(Task requirements): When you reach the line with "(f s') end." in the data below, begin printing lines exactly, and stop once the line with "From S2P Require Import Prelude Shared Mpi" has been printed.

[Stored data entries]
========================

(* ===== verification/Install.v ===== *)
(** * Copying allocations into another process

    A transfer and the restoration of a checkpoint give a process the
    allocations of another one.  [install] is what both do for one allocation,
    over the heap alone: a new block with the bytes, the address of the block in
    the variable, a new element of the list.  This file shows what a sequence of
    installs builds; [Transfer] and [Checkpoint] show that their loops are
    sequences of installs. *)

From S2P Require Import Prelude Shared Memory HeapSeg Context.

(** ** What is copied *)

(** A container whose fields are machine words and whose size is an [int]. *)
Record block_ok (c : Malloc_container) : Prop := {
  blk_container : word (container_address c);
  blk_linked : word (linked_address c);
  blk_size : 0 ≤ size c ≤ INT_MAX;
  blk_owned : ¬ (size c = 0 ∧ linked_address c ≠ 0)
}.

(** What the sender's memory holds for it: the variable points to the bytes. *)
Definition block_bytes (m : memory) (c : Malloc_container) (bytes : list mbyte) : Prop :=
  ∃ ptr, load_word 8 m (container_address c) = Some ptr ∧
         load_bytes m ptr (Z.to_nat (size c)) = Some bytes.

Lemma size_word c : block_ok c → word (size c).
Proof. intros [_ _ [? H] _]. unfold INT_MAX in H. unfold word. lia. Qed.

(** ** The abstract operation *)
Section install.
Context `{Allocator}.

(** [bytes] to the memory at [a]. *)
Definition put_bytes (a : Z) (bytes : list mbyte) : M heap unit :=
  let! m := gets mem in
  let! m' := of_option Undef (store_bytes m a bytes) in
  modify (set_mem m').

Definition install (c : Malloc_container) (bytes : list mbyte) : M heap unit :=
  let! ptr := malloc (size c) in
  put_bytes ptr bytes ;;;
  store64 (container_address c) ptr ;;;
  let! allocated := load64 (container_address c) in
  rep_append (MkContainer (container_address c) (linked_address c) allocated (size c)).

Definition install_all (cbs : list (Malloc_container * list mbyte)) : M heap unit :=
  iterM (λ d, install d.1 d.2) cbs.
End install.

(** Accesses that succeed. *)
Lemma put_bytes_run a l h m' : store_bytes (mem h) a l = Some m' → put_bytes a l h = Done tt (set_mem m' h).
Proof. intros H. unfold put_bytes. cbn [bind gets]. by rewrite H. Qed.
Lemma put_bytes_inv a l h u h' : put_bytes a l h = Done u h' →
  ∃ m', store_bytes (mem h) a l = Some m' ∧ h' = set_mem m' h.
Proof.
  unfold put_bytes. cbn [bind gets]. destruct (store_bytes (mem h) a l) as [m'|]; [|done].
  intros [= _ <-]. by exists m'.
Qed.
Lemma store64_run a v h m' : store_word 8 (mem h) a v = Some m' → store64 a v h = Done tt (set_mem m' h).
Proof. apply put_bytes_run. Qed.
Lemma store64_inv a v h u h' : store64 a v h = Done u h' →
  ∃ m', store_word 8 (mem h) a v = Some m' ∧ h' = set_mem m' h.
Proof. apply put_bytes_inv. Qed.
Lemma load64_run a v h : load_word 8 (mem h) a = Some v → load64 a h = Done v h.
Proof. intros H. unfold load64. by rewrite H. Qed.
Lemma load64_inv a v h h' : load64 a h = Done v h' → load_word 8 (mem h) a = Some v ∧ h' = h.
Proof. unfold load64. destruct (load_word 8 (mem h) a); [|done]. by intros [= <- <-]. Qed.

(** *** A block that is live stays live

    None of the operations of an install frees anything. *)
Section live.
Context `{Allocator} (a : Z).

Definition live (h : heap) : Prop := is_Some (blocks h !! a).

Lemma live_insert b n (bl : gmap Z Z) : is_Some (bl !! a) → is_Some (<[b := n]> bl !! a).
Proof. rewrite lookup_insert_is_Some'. by right. Qed.

Lemma live_malloc n : keeps live (malloc n).
Proof. intros h Hh. apply (live_insert _ _ _ Hh). Qed.
Lemma live_malloc_element e : keeps live (malloc_element e).
Proof. intros h Hh. apply (live_insert _ _ _ Hh). Qed.
Lemma live_mem m : keeps live (modify (set_mem m)).
Proof. by apply keeps_modify. Qed.
Lemma live_count n : keeps live (modify (set_count n)).
Proof. by apply keeps_modify. Qed.
Lemma live_head n : keeps live (modify (set_head n)).
Proof. by apply keeps_modify. Qed.
Lemma live_tail n : keeps live (modify (set_tail n)).
Proof. by apply keeps_modify. Qed.
Lemma live_load64 b : keeps live (load64 b).
Proof. intros h Hh. unfold load64, wp. by destruct (load_word 8 (mem h) b). Qed.
Lemma live_load_node p : keeps live (load_node p).
Proof. intros h Hh. unfold load_node, wp. by destruct (lnodes h !! p). Qed.
#[local] Hint Resolve live_malloc live_malloc_element live_mem live_head live_tail live_load64
  live_load_node : keeps.

Lemma live_store_node p n : keeps live (store_node p n).
Proof. unfold store_node. apply keeps_bind; [auto with keeps|]. intros _. by apply keeps_modify. Qed.
Lemma live_put_bytes b l : keeps live (put_bytes b l).
Proof. unfold put_bytes. eauto 10 with keeps. Qed.
Lemma live_store64 b v : keeps live (store64 b v).
Proof. apply live_put_bytes. Qed.
#[local] Hint Resolve live_store_node live_put_bytes live_store64 : keeps.

Lemma live_rep_append c : keeps live (rep_append c).
Proof.
  unfold rep_append. do 3 (apply keeps_bind; [auto with keeps|intros ?]).
  apply keeps_bind; [case_match; eauto 10 with keeps|auto with keeps].
Qed.
#[local] Hint Resolve live_rep_append : keeps.

Lemma live_install_all cbs : keeps live (install_all cbs).
Proof. unfold install_all, iterM, install. eauto 20 with keeps. Qed.
End live.
#[export] Hint Resolve live_malloc live_count live_load64 live_put_bytes live_store64 live_rep_append : keeps.

(** *** [total_malloc_allocation_size] has no part in it *)
Section commutes.
Context {S : Type} (f : S → S).

(** [m] commutes with a change [f] of the state. *)
Definition commutes {A} (m : M S A) : Prop :=
  ∀ s, m (f s) = match m s with Done a s' => Done a (f s') | Stop e s' => Stop e (f s') end.
(* ===== verification/Update.v ===== *)
(** * Applying a new map: [src/replication/rep.c], [src/misc/file.c] and
    [MPI_Init] of [src/mpi/init.c]

    The application calls [is_file_update_set] at its own pace.  When the
    time stamp of the map moved and no process has an unfinished request, the
    processes read the map, split their communicators, and each does what its
    new role asks for: restore, checkpoint, take part in a transfer, or
    nothing. *)

From Stdlib Require Import Ascii.
From S2P Require Import Prelude Shared Mpi MapFile Comm Memory Stat.

(** The end of [is_file_update_set], after the communicators were made: the
    work it switches to the temporary stack for.  [Work ckpt rep]: [init_ckpt]
    when [ckpt], then [init_rep] when [rep]. *)
Inductive action : Type :=
  | NotModified
  | Retry
  | NotRequired
  | RestoreCkpt
  | Work (ckpt rep : bool).

Section update.
Context {W : Type} `{MpiConst} `{PmpiSplit W} `{Files W}.

Definition is_file_modified : M (globals * W) Z :=
  let! restore := gets (λ s, ckpt_restore s.1) in
  if decide (restore = RESTORE_YES) then ret 1
  else
    let! mtime := gets (λ s, st_mtime s.2) in
    let! last := gets (λ s, last_file_update s.1) in
    if last <? mtime then of_globals (modify (set_last_file_update mtime)) ;;; ret 1
    else ret 0.

Definition set_last_file_update_now : M (globals * W) unit :=
  let! mtime := gets (λ s, st_mtime s.2) in
  of_globals (modify (set_last_file_update mtime)).

(** Which of the branches after [setjmp] runs on the temporary stack. *)
Definition role_action (g : globals) : action :=
  if decide (ckpt_restore g = RESTORE_YES) then RestoreCkpt
  else Work (bool_decide (node_checkpoint_master (node g) = YES)) (negb (rep_flag g =? 0)).

Definition apply_map : M (globals * W) action :=
  let! file := gets (λ s, map_text s.2) in
  of_globals (parse_map_file file) ;;;
  update_comms ;;;
  create_migration_comm ;;;
  let! g := gets fst in
  let! idx := of_option Undef (c_int (replication_idx g + 1)) in
  of_globals (modify (set_replication_idx idx)) ;;;
  save_rep_and_stack_info idx ;;;
  let! g := gets fst in
  let! rep := of_option Undef (c_int (rep_counter g + 1)) in
  of_globals (modify (set_rep_counter rep)) ;;;
  let! ckpt := of_option Undef (c_int (ckpt_counter g + 1)) in
  of_globals (modify (set_ckpt_counter ckpt)) ;;;
  let! g := gets fst in
  if (rep_flag g =? 0) && bool_decide (node_checkpoint_master (node g) = NO) &&
     bool_decide (ckpt_restore g = RESTORE_NO)
  then ret NotRequired else ret (role_action g).

Definition is_file_update_set : M (globals * W) action :=
  let! modified := is_file_modified in
  if modified =? 0 then ret NotModified
  else
    let! g := gets fst in
    let! status := (λ s, let '(v, w) := PMPI_Allreduce_sum (request_pending g)
                                         (rep_mpi_comm_world (node g)) s.2 in
                         Done v (s.1, w)) in
    if negb (status =? 0) then
      of_globals (modify (λ g, set_last_file_update (last_file_update g - 1) g)) ;;;
      ret Retry
    else apply_map.

(** [MPI_Init], after [PMPI_Init]: [dup] is what [PMPI_Comm_dup] of the world
    returns. *)
Definition MPI_Init (dup : MPI_Comm) : M (globals * W) action :=
  of_globals (upd_node (set_rep_mpi_comm_world dup)) ;;;
  let! file := gets (λ s, map_text s.2) in
  init_node file ;;;
  set_last_file_update_now ;;;
  let! bit := gets (λ s, ckpt_access (job_id (node s.1)) s.2) in
  when bit (of_globals (modify (set_ckpt_restore RESTORE_YES))) ;;;
  network_stat_init ;;;
  of_globals (modify (set_replication_idx 0)) ;;;
  save_rep_and_stack_info 0 ;;;
  if bit then is_file_update_set else ret NotModified.
End update.

(** ** What the collective part does *)
Section applied.
Context {W : Type} `{MpiConst} `{PmpiSplit W} `{Files W}.

Lemma is_file_modified_spec g (w : W) :
  ckpt_restore g = RESTORE_NO →
  is_file_modified (g, w) =
    if last_file_update g <? st_mtime w
    then Done 1 (set_last_file_update (st_mtime w) g, w) else Done 0 (g, w).
Proof.
  intros Hc. unfold is_file_modified. cbn [bind gets fst snd]. rewrite Hc, decide_False by done.
  cbn [bind gets fst snd]. by destruct (last_file_update g <? st_mtime w).
Qed.

Lemma create_migration_comm_spec g (w : W) :
  ckpt_restore g = RESTORE_NO →
  ∃ c w', create_migration_comm (g, w) =
    Done (if (migration_flag (node g) =? 0) && (master_flag (node g) =? 0) then 0 else 1)
      (set_job_comm c (set_rep_flag (migration_flag (node g)) g), w') ∧
    PMPI_Comm_split (rep_mpi_comm_world (node g)) (migration_split (node g)).1 (migration_split (node g)).2 w =
      (c, w').
Proof.
  intros Hc. unfold create_migration_comm. cbn [bind gets fst]. rewrite Hc, decide_False by done.
  unfold of_globals, zoom, comm_split. cbn [bind gets modify fst snd].
  destruct (PMPI_Comm_split _ _ _ w) as [c w'] eqn:E. eexists c, w'.
  cbn [bind modify fst snd ret]. done.
Qed.

(** What [save_rep_and_stack_info] makes of the world, once the update counts. *)
Definition stack_info_saved (g : globals) (w : W) : W :=
  PMPI_File_write_at STACK_REP_INFO_FILE_NAME (16 * rank (node g))
    (rep_and_stack_info (replication_idx g) (rank (node g)) (stack_top w)) w.

(** The counters of updates can be increased. *)
Definition counters_ok (g : globals) : Prop :=
  0 ≤ replication_idx g < INT_MAX ∧ -1 ≤ rep_counter g < INT_MAX ∧ -1 ≤ ckpt_counter g < INT_MAX.

(** The state and the action after a map was applied. *)
Lemma apply_map_spec jm g (w : W) :
  ckpt_restore g = RESTORE_NO → jobs_readable g → map_for jm g →
  map_text w = Some (WriteToFile jm) → counters_ok g →
  let n := node (parsed jm g) in
  ∃ g' w1 w2, apply_map (g, w) =
    Done (if decide (node_transit_state n = NODE_DATA_NONE ∧ node_checkpoint_master n = NO)
          then NotRequired
          else Work (bool_decide (node_checkpoint_master n = YES))
                    (bool_decide (node_transit_state n ≠ NODE_DATA_NONE))) (g', stack_info_saved g' w2) ∧
    comms_made (node g') w w1 ∧
    PMPI_Comm_split (rep_mpi_comm_world (node g')) (migration_split (node g')).1 (migration_split (node g')).2 w1 =
      (job_comm g', w2) ∧
    rep_mpi_comm_world (node g') = rep_mpi_comm_world (node g) ∧
    job_list g' = job_list (parsed jm g) ∧ rank_2_job g' = rank_2_job (parsed jm g) ∧
    job_id (node g') = job_id n ∧ rank (node g') = rank n ∧
    node_checkpoint_master (node g') = node_checkpoint_master n ∧
    node_transit_state (node g') = node_transit_state n ∧
    replication_idx g' = replication_idx g + 1 ∧ last_file_update g' = last_file_update g ∧
    rep_counter g' = rep_counter g + 1 ∧ ckpt_counter g' = ckpt_counter g + 1 ∧
    jobs_count (node g') = jobs_count n ∧ rank_ignore_list g' = rank_ignore_list g ∧
    ckpt_restore g' = RESTORE_NO.
Proof.
  intros Hc Hr Hm Ht (Hidx & Hrep & Hck) n. unfold apply_map. cbn [bind gets snd]. rewrite Ht.
  rewrite (of_globals_Done _ _ w _ _ (parse_map_file_parsed jm g Hc Hr Hm)). cbn [bind].
  destruct (update_comms_made (parsed jm g) w) as (a & b & w2 & Hcomms & Hmade).
  fold n in Hcomms, Hmade. rewrite Hcomms. cbn [bind].
  set (g1 := set_node (set_world_job_comm b (set_active_comm a n)) (parsed jm g)).
  destruct (create_migration_comm_spec g1 w2 Hc) as (c & w3 & Hrun & Hsplit).
  destruct (parsed_same_place jm g) as (_ & _ & Hworld).
  rewrite Hrun. cbn [bind gets fst].
  set (g2 := set_job_comm c (set_rep_flag (migration_flag (node g1)) g1)).
  assert (replication_idx g2 = replication_idx g ∧ rep_counter g2 = rep_counter g ∧
          ckpt_counter g2 = ckpt_counter g) as (Hri & Hrr & Hrc) by done.
  rewrite Hri, c_int_Some by (unfold INT_MIN; lia).
  unfold save_rep_and_stack_info, of_globals, zoom. cbn [bind of_option modify gets fst snd].
  change (rep_counter (set_replication_idx _ g2)) with (rep_counter g2).
  rewrite Hrr, c_int_Some by (unfold INT_MIN; lia). cbn [bind of_option modify gets fst snd].
  change (ckpt_counter (set_replication_idx _ g2)) with (ckpt_counter g2).
  rewrite Hrc, c_int_Some by (unfold INT_MIN; lia). cbn [bind of_option modify gets fst snd].
  set (g3 := set_ckpt_counter _ _).
  exists g3, w2, w3. split; [|by repeat (split; [done|])]. unfold role_action.
  assert (ckpt_restore g3 = RESTORE_NO) as -> by done.
  assert (rep_flag g3 = migration_flag n) as -> by done.
  assert (node_checkpoint_master (node g3) = node_checkpoint_master n) as -> by done.
  unfold migration_flag. destruct (node_transit_state n), (node_checkpoint_master n); reflexivity.
Qed.

(** While a checkpoint is to be restored the map is not read: the tables stay,
    the communicators are split again, and the process is told to restore. *)
Definition restoring (n : Node) (g : globals) : globals :=
  set_ckpt_counter (ckpt_counter g + 1) (set_rep_counter (rep_counter g + 1)
    (set_replication_idx (replication_idx g + 1) (set_rep_flag 0 (set_node n g)))).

========================

(Output below):
  ∀ s, m (f s) = match m s with Done a s' => Done a (f s') | Stop e s' => Stop e (f s') end.
(* ===== verification/Update.v ===== *)
(** * Applying a new map: [src/replication/rep.c], [src/misc/file.c] and
    [MPI_Init] of [src/mpi/init.c]

    The application calls [is_file_update_set] at its own pace.  When the
    time stamp of the map moved and no process has an unfinished request, the
    processes read the map, split their communicators, and each does what its
    new role asks for: restore, checkpoint, take part in a transfer, or
    nothing. *)

From Stdlib Require Import Ascii.
From S2P Require Import Prelude Shared Mpi MapFile Comm Memory Stat.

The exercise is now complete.